From the data below, please reproduce exactly everything from the line that contains "(** A failure" down to the line that contains "prompts seekable sim", with both ends included.

========================================================================

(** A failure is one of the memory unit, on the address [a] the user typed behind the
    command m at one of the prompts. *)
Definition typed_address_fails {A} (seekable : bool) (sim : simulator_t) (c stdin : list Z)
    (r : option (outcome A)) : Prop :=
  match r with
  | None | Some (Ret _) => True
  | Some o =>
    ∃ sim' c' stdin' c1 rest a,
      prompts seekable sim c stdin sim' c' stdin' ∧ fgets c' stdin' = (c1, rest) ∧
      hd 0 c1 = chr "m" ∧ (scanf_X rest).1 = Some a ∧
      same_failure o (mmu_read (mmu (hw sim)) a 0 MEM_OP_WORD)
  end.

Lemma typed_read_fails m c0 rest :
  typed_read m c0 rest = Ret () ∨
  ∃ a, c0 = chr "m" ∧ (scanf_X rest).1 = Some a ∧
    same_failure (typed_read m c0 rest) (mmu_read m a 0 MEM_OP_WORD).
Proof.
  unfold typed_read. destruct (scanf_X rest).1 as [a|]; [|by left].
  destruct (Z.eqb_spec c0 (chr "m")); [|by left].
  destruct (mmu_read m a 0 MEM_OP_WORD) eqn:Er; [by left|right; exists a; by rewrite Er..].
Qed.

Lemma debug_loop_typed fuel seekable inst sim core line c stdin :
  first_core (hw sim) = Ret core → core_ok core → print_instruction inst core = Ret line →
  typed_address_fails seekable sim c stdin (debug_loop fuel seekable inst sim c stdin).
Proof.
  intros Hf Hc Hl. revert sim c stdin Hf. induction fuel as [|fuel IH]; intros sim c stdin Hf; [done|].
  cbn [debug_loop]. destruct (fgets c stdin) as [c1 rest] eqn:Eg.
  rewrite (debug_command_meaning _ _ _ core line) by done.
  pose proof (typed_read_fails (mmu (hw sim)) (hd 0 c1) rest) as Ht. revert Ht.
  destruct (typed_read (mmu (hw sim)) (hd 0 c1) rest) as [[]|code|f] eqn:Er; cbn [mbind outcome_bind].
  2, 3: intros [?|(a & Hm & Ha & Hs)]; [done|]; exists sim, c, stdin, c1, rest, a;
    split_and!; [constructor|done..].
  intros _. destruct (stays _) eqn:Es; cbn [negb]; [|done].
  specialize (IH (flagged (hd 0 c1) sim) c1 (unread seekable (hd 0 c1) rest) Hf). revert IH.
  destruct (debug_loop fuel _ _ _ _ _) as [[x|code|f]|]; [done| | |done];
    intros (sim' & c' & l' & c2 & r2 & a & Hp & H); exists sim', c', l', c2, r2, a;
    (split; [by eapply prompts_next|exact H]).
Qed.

========================================================================

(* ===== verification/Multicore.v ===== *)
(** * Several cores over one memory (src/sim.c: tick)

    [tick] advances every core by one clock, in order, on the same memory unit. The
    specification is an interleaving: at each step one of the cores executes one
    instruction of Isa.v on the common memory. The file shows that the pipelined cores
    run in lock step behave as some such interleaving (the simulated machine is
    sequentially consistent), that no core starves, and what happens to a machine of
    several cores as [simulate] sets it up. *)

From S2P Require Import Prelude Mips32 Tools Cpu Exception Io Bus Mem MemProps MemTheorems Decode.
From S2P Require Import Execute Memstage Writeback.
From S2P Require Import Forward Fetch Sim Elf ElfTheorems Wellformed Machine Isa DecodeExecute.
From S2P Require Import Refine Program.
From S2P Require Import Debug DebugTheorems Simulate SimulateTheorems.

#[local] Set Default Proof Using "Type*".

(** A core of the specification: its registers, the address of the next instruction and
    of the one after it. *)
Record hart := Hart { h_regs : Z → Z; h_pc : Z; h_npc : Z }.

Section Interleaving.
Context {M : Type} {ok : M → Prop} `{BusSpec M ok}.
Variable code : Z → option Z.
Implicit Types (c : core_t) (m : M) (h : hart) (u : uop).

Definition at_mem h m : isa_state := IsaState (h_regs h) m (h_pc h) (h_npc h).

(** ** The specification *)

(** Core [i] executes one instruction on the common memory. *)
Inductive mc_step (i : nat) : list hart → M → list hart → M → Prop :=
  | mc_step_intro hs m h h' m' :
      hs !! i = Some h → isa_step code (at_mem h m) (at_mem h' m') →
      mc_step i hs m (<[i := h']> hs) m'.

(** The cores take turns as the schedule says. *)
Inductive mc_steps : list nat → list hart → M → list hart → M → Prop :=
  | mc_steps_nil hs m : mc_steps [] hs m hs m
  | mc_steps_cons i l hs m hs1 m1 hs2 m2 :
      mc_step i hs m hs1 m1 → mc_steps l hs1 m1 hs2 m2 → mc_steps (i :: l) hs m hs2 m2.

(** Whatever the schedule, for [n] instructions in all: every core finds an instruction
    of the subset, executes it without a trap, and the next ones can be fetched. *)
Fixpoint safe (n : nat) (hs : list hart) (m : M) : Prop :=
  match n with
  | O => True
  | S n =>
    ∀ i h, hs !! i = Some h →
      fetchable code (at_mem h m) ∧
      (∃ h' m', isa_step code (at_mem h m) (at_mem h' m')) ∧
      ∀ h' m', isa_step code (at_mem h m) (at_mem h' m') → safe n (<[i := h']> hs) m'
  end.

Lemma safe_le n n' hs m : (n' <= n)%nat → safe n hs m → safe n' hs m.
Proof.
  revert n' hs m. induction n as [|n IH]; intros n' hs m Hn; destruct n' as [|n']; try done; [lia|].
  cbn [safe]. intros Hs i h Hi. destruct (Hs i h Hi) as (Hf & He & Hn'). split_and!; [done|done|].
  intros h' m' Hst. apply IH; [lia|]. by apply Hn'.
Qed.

========================================================================

• **The completed task**
(** A failure is one of the memory unit, on the address [a] the user typed behind the
    command m at one of the prompts. *)
Definition typed_address_fails {A} (seekable : bool) (sim : simulator_t) (c stdin : list Z)
    (r : option (outcome A)) : Prop :=
  match r with
  | None | Some (Ret _) => True
  | Some o =>
    ∃ sim' c' stdin' c1 rest a,
      prompts seekable sim c stdin sim' c' stdin' ∧ fgets c' stdin' = (c1, rest) ∧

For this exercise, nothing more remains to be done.